Henry Worsley had three other companions during his trip, but he was the only person who demonstrated leadership skills as well as his assertiveness on making difficult decisions. One of his companions, Jameson Boyd Adams recalled: “Henry had a calm authority. He made crisp decisions. Sometimes they were right, sometimes they were wrong. You just didn’t know, because you were walking through a maze. But he would make those decisions, having listened and consulted with us, so it made it very easy to follow him.”  When the team had an argument over the route they were taking, Worsley assertively provided directions before the dissension led to a misguided route. When it seemed like their trip was not able to stay on schedule because they were so beaten by the horrifying environment, he suggested the crew to go on. Even during the toughest times, Henry Worsley, as Adams evaluated, “relied on force of mind”. When the crew finally reached their destination to the North Pole, “Worsley planted a British flag and arranged a group photograph similar to one that Shackleton had taken with his party. Adams was on the left, as his great-grandfather had been; Gow was in the middle; and Worsley stood on the right, in Shackleton’s place.” At this point, his dream of becoming Shackleton has finally came true and he has exemplified masculinity through all the hardships he had gone through.

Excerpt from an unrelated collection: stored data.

(* ===== verification/IntegerTextTheorems.v ===== *)
(** The theorems about hexadecimal strings and about reading integers. *)

From S2P Require Import Prelude IntegerText.

(** ** The digit tables are inverse to each other *)

Lemma char_of_digit d : 0 ≤ d < 69 →
  char_to_integer (integer_to_char PhIntegerToChar d) = d ∧ char_to_integer (integer_to_char PhIntegerToCharUpper d) = d.
Proof.
  intros Hd. rewrite <-!Z.eqb_eq, <-andb_true_iff.
  apply (all_from_spec (λ d, (char_to_integer (integer_to_char PhIntegerToChar d) =? d) &&
    (char_to_integer (integer_to_char PhIntegerToCharUpper d) =? d)) 69 0); [by vm_compute|lia].
Qed.

(** The value of a character is a digit below 69 or all ones. *)
Lemma char_to_integer_range c : 0 ≤ char_to_integer c < 69 ∨ char_to_integer c = ULONG_MAX.
Proof.
  unfold char_to_integer. assert (0 ≤ u8 c < 256) as Hc by (apply Z.mod_pos_bound; lia). revert Hc. generalize (u8 c). intros x Hx.
  assert ((nth (Z.to_nat x) PhCharToInteger ULONG_MAX <? 69) && (0 <=? nth (Z.to_nat x) PhCharToInteger ULONG_MAX) ||
          (nth (Z.to_nat x) PhCharToInteger ULONG_MAX =? ULONG_MAX) = true) as H.
  { apply (all_from_spec (λ x, (nth (Z.to_nat x) PhCharToInteger ULONG_MAX <? 69) && (0 <=? nth (Z.to_nat x) PhCharToInteger ULONG_MAX) ||
      (nth (Z.to_nat x) PhCharToInteger ULONG_MAX =? ULONG_MAX)) 256 0); [by vm_compute|lia]. }
  rewrite orb_true_iff, andb_true_iff, Z.ltb_lt, Z.leb_le, Z.eqb_eq in H. lia.
Qed.

(** ** Hexadecimal strings *)

Lemma hex_byte up b : 0 ≤ b < 256 →
  u8 (u8 (Z.shiftl (char_to_integer (nth 0 (hex_chars up b) 0)) 4) + u8 (char_to_integer (nth 1 (hex_chars up b) 0))) = b.
Proof.
  intros Hb. apply Z.eqb_eq.
  apply (all_from_spec (λ b, u8 (u8 (Z.shiftl (char_to_integer (nth 0 (hex_chars up b) 0)) 4) + u8 (char_to_integer (nth 1 (hex_chars up b) 0))) =? b) 256 0);
    [by destruct up; vm_compute|lia].
Qed.

Lemma hex_bytes_chars up bs : Forall (λ b, 0 ≤ b < 256) bs → hex_bytes (PhBufferToHexStringEx bs up) = bs.
Proof.
  induction 1 as [|b bs Hb _ IH]; [done|]. change (PhBufferToHexStringEx (b :: bs) up) with (hex_chars up b ++ PhBufferToHexStringEx bs up).
  pose proof (hex_byte up b Hb) as Hh. unfold hex_chars in *. cbn [app hex_bytes nth] in *. by rewrite Hh, IH.
Qed.

Lemma length_hex up bs : length (PhBufferToHexStringEx bs up) = (2 * length bs)%nat.
Proof. induction bs as [|b bs IH]; [done|]. change (PhBufferToHexStringEx (b :: bs) up) with (hex_chars up b ++ PhBufferToHexStringEx bs up).
  rewrite length_app, IH. cbn. lia. Qed.

Lemma length_hex_bytes s : Z.Even (Z.of_nat (length s)) → length s = (2 * length (hex_bytes s))%nat.
Proof.
  induction s as [s IH] using (induction_ltof1 _ (@length Z)). unfold ltof in IH. intros [k Hk].
  destruct s as [|a [|b s]]; [done|simpl in Hk; lia|]. cbn [length hex_bytes] in *.
  rewrite (IH s) at 1 by (lia || (exists (k - 1); lia)). lia.
Qed.

Lemma store_app us (n : nat) m : (n + length us ≤ length m)%nat →
  store (Z.of_nat n) us m = Some (take n m ++ us ++ drop (n + length us) m).
Proof.
  intros. unfold store. rewrite (proj2 (Z.leb_le _ _)), (proj2 (Z.leb_le _ _)) by lia. by rewrite Nat2Z.id.
Qed.

Lemma write_hex_spec up bs : ∀ n m, (n + 2 * length bs ≤ length m)%nat →
  write_hex up bs (Z.of_nat n) m = Some (take n m ++ PhBufferToHexStringEx bs up ++ drop (n + 2 * length bs) m).
Proof.
  induction bs as [|b bs IH]; intros n m Hn.
  { cbn. by rewrite Nat.add_0_r, take_drop. }
  cbn [write_hex length] in *. change (PhBufferToHexStringEx (b :: bs) up) with (hex_chars up b ++ PhBufferToHexStringEx bs up).
  rewrite store_app by (cbn [length hex_chars]; lia). replace (Z.of_nat n + 2) with (Z.of_nat (n + 2)) by lia.
  change (length (hex_chars up b)) with 2%nat.
  set (A := take n m ++ hex_chars up b).
  assert (length A = n + 2)%nat as HA by (unfold A; rewrite length_app, length_take; cbn [length hex_chars]; lia).
  rewrite app_assoc. fold A. rewrite IH by (rewrite length_app, HA, length_drop; lia). f_equal.
  rewrite take_app_length' by done. rewrite drop_app_ge by lia. rewrite HA, drop_drop. unfold A. rewrite <-!app_assoc.
  do 4 f_equal. lia.
Qed.

(** Reading a hexadecimal string undoes writing one, in both cases of the
    letters; a string of odd length is refused, and so is one whose bytes do not
    fit; any other string is accepted, whether or not its characters are
    hexadecimal digits. *)
Theorem hex_roundtrip (bs : list Z) (UpperCase : bool) (s : list Z) (BufferLength : Z) :
  (Forall (λ b, 0 ≤ b < 256) bs → PhHexStringToBuffer (PhBufferToHexStringEx bs UpperCase) = Some bs) ∧
  (Forall (λ b, 0 ≤ b < 256) bs →
    PhHexStringToBufferEx (PhBufferToHexStringEx bs UpperCase) BufferLength =
      if Z.of_nat (length bs) <=? BufferLength then Some bs else None) ∧
  (Z.Odd (Z.of_nat (length s)) → PhHexStringToBuffer s = None ∧ PhHexStringToBufferEx s BufferLength = None) ∧
  (Z.Even (Z.of_nat (length s)) → ∃ any, PhHexStringToBuffer s = Some any ∧ length s = (2 * length any)%nat).
Proof.
  assert (Z.odd (Z.of_nat (length (PhBufferToHexStringEx bs UpperCase))) = false) as He.
  { rewrite length_hex, <-Z.negb_even, Nat2Z.inj_mul, Z.even_mul. done. }
  unfold PhHexStringToBuffer, PhHexStringToBufferEx. split_and!.
  - intros Hb. by rewrite He, hex_bytes_chars.
  - intros Hb. rewrite He, hex_bytes_chars by done. rewrite length_hex, Nat2Z.inj_mul, Z.mul_comm, Z.div_mul by done.
    rewrite Z.gtb_ltb, Z.ltb_antisym. by destruct (_ <=? _).
  - intros Ho. apply Z.odd_spec in Ho. by rewrite Ho.
  - intros Hs. apply Z.even_spec in Hs as Hs'. rewrite <-Z.negb_even, Hs'. cbn [negb]. eexists. split; [done|]. by apply length_hex_bytes.
Qed.

Lemma hex_roundtrip_witness :
  PhHexStringToBuffer [49; 50; 57; 65] = Some [0x12; 0x9a] ∧ PhHexStringToBufferEx [49; 50; 57; 65] 1 = None ∧
  PhHexStringToBuffer [49; 50; 57] = None ∧ ∃ any, PhHexStringToBuffer [0x7a; 0x7f] = Some any ∧ 2%nat = (2 * length any)%nat.
Proof.
  destruct (hex_roundtrip [0x12; 0x9a] true [49; 50; 57] 1) as (H1 & H2 & H3 & _).
  destruct (hex_roundtrip [] true [0x7a; 0x7f] 1) as (_ & _ & _ & H4). split_and!.
  - apply H1. repeat (constructor; [lia|]). constructor.
  - apply H2. repeat (constructor; [lia|]). constructor.
  - apply H3. by apply Z.odd_spec.
  - apply H4. by apply Z.even_spec.
Defined.

(** Writing hexadecimal digits into a buffer of the caller: a buffer that
    cannot take the digits is refused and left alone; one that also takes the
    terminator gets the string; and for one of exactly the reported size, or with
    room for one more byte, the terminator is written past the end. *)
Theorem hex_buffer (bs : list Z) (UpperCase : bool) (Output : list Z) (OutputLength : Z) :
  Z.of_nat (length Output) = OutputLength / 2 → 0 ≤ OutputLength →
  PhBufferToHexStringBuffer bs UpperCase Output OutputLength =
    let n := Z.of_nat (length bs) * 4 in
    if OutputLength <? n then Some (false, Output, n)
    else if OutputLength <? n + 2 then None
    else Some (true, PhBufferToHexStringEx bs UpperCase ++ 0 :: drop (2 * length bs + 1) Output, n).
Proof.
  intros Hl HO. unfold PhBufferToHexStringBuffer. replace (Z.of_nat (length bs) * 2 * 2) with (Z.of_nat (length bs) * 4) by lia.
  cbv zeta. destruct (Z.ltb_spec OutputLength (Z.of_nat (length bs) * 4)) as [|Hge]; [done|].
  assert (2 * length bs ≤ length Output)%nat by (Z.to_euclidean_division_equations; lia).
  rewrite (write_hex_spec UpperCase bs 0) by lia. change (take 0 Output) with (@nil Z). rewrite app_nil_l.
  replace (Z.of_nat (length bs) * 2) with (Z.of_nat (length (PhBufferToHexStringEx bs UpperCase))) by (rewrite length_hex; lia).
  destruct (Z.ltb_spec OutputLength (Z.of_nat (length bs) * 4 + 2)).
  - unfold store. rewrite length_app, length_drop, length_hex. cbn [length].
    rewrite (proj2 (Z.leb_gt (_ + 1) _)); [by rewrite andb_false_r|]. Z.to_euclidean_division_equations; lia.
  - assert (2 * length bs + 1 ≤ length Output)%nat by (Z.to_euclidean_division_equations; lia).
    rewrite store_app by (rewrite length_app, length_drop, length_hex; cbn [length]; lia).
    rewrite take_app_length, drop_app_ge by lia. rewrite drop_drop, Nat.add_0_l. do 4 f_equal. cbn [app]. do 2 f_equal.
    cbn [length]. lia.
Qed.

Lemma hex_buffer_witness :
  PhBufferToHexStringBuffer [0xab] false [7; 7; 7] 6 = Some (true, [97; 98; 0], 4) ∧
  PhBufferToHexStringBuffer [0xab] false [7; 7] 4 = None ∧
  PhBufferToHexStringBuffer [0xab] false [7] 2 = Some (false, [7], 4).
Proof.
  split_and!.
  - exact (hex_buffer [0xab] false [7; 7; 7] 6 eq_refl ltac:(lia)).
  - exact (hex_buffer [0xab] false [7; 7] 4 eq_refl ltac:(lia)).
  - exact (hex_buffer [0xab] false [7] 2 eq_refl ltac:(lia)).
Defined.

(** ** Integers *)

(** The number that digits denote. *)
Definition value_from (radix a : Z) (ds : list Z) : Z := foldl (λ a d, a * radix + d) a ds.

Lemma value_from_mod radix ds : ∀ a, u64 (value_from radix (u64 a) ds) = u64 (value_from radix a ds).
Proof.
  unfold value_from, u64. induction ds as [|d ds IH]; intros a; cbn [foldl]; [by rewrite Zmod_mod|].
  rewrite <-IH. symmetry. rewrite <-IH. f_equal. f_equal.
  rewrite <-(Zplus_mod_idemp_l ((a mod _) * _)), Zmult_mod_idemp_l, Zplus_mod_idemp_l. done.
Qed.

Lemma string_to_integer_spec Base s : ∀ valid a,
  string_to_integer Base s valid (u64 a) =
    (valid && forallb (λ c, char_to_integer c <? Base) s,
     u64 (value_from Base a (filter (λ d, d < Base) (map char_to_integer s)))).
Proof.
  induction s as [|c s IH]; intros valid a; cbn [string_to_integer map forallb].
  { by rewrite andb_true_r. }
  destruct (Z.ltb_spec (char_to_integer c) Base).
  - rewrite filter_cons_True by done. rewrite IH. cbn [andb]. f_equal. set (ds := filter _ _). set (v := char_to_integer c).
    change (value_from Base a (v :: ds)) with (value_from Base (a * Base + v) ds).
    rewrite <-(value_from_mod _ _ (u64 a * _ + _)), <-(value_from_mod _ _ (a * _ + _)). do 2 f_equal. unfold u64.
    by rewrite <-Zplus_mod_idemp_l, Zmult_mod_idemp_l, Zplus_mod_idemp_l.
  - rewrite filter_cons_False by lia. rewrite IH. cbn [andb]. by rewrite andb_false_r.
Qed.

Lemma string_to_integer_eq s Base :
  PhpStringToInteger64 s Base =
    (forallb (λ c, char_to_integer c <? Base) s, u64 (value_from Base 0 (filter (λ d, d < Base) (map char_to_integer s)))).
Proof. apply (string_to_integer_spec Base s true 0). Qed.

(** Reading an integer: the result is TRUE exactly when every character is a
    digit of the base, and the integer is what the digits denote, modulo 2^64, the
    other characters being skipped. Only the low byte of a character counts, so
    that U+0131 is read as the digit 1. *)
Theorem string_to_integer_value (s : list Z) (Base : Z) :
  PhpStringToInteger64 s Base =
    (forallb (λ c, char_to_integer c <? Base) s,
     u64 (value_from Base 0 (filter (λ d, d < Base) (map char_to_integer s)))) ∧
  PhpStringToInteger64 s Base = PhpStringToInteger64 (map u8 s) Base ∧
  PhpStringToInteger64 [0x131] 10 = (true, 1).
Proof.
  assert (∀ c, char_to_integer (u8 c) = char_to_integer c) as Hc.
  { intros c. unfold char_to_integer. do 2 f_equal. apply Zmod_mod. }
  split_and!; [apply string_to_integer_eq| |by vm_compute]. rewrite !string_to_integer_eq, map_map. f_equal.
  - induction s as [|c s IH]; [done|]. cbn [map forallb]. by rewrite Hc, IH.
  - do 3 f_equal. apply map_ext. intros c. by rewrite Hc.
Qed.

To Henry Worsley, the completion of this trip gave him a new understanding of what he is capable of doing as a human being. He returned to Antarctica soon after his first success, and the reason was found in one of the quotes he wrote down in his commonplace book, from the Norwegian polar explorer Fridtjof Nansen: “A victory of human mind and human strength over the dominion and powers of Nature; a deed that lifts us above the great monotony of daily life; a view over shining plains, with lofty mountains against the cold blue sky, and lands covered by ice-sheets of inconceivable extent . . . the triumph of the living over the stiffened realm of death.” His victory on reaching the South Pole was his own version of overpowering Nature, and making it out alive made his trip the triumph of the living over the many deaths in Antarctica.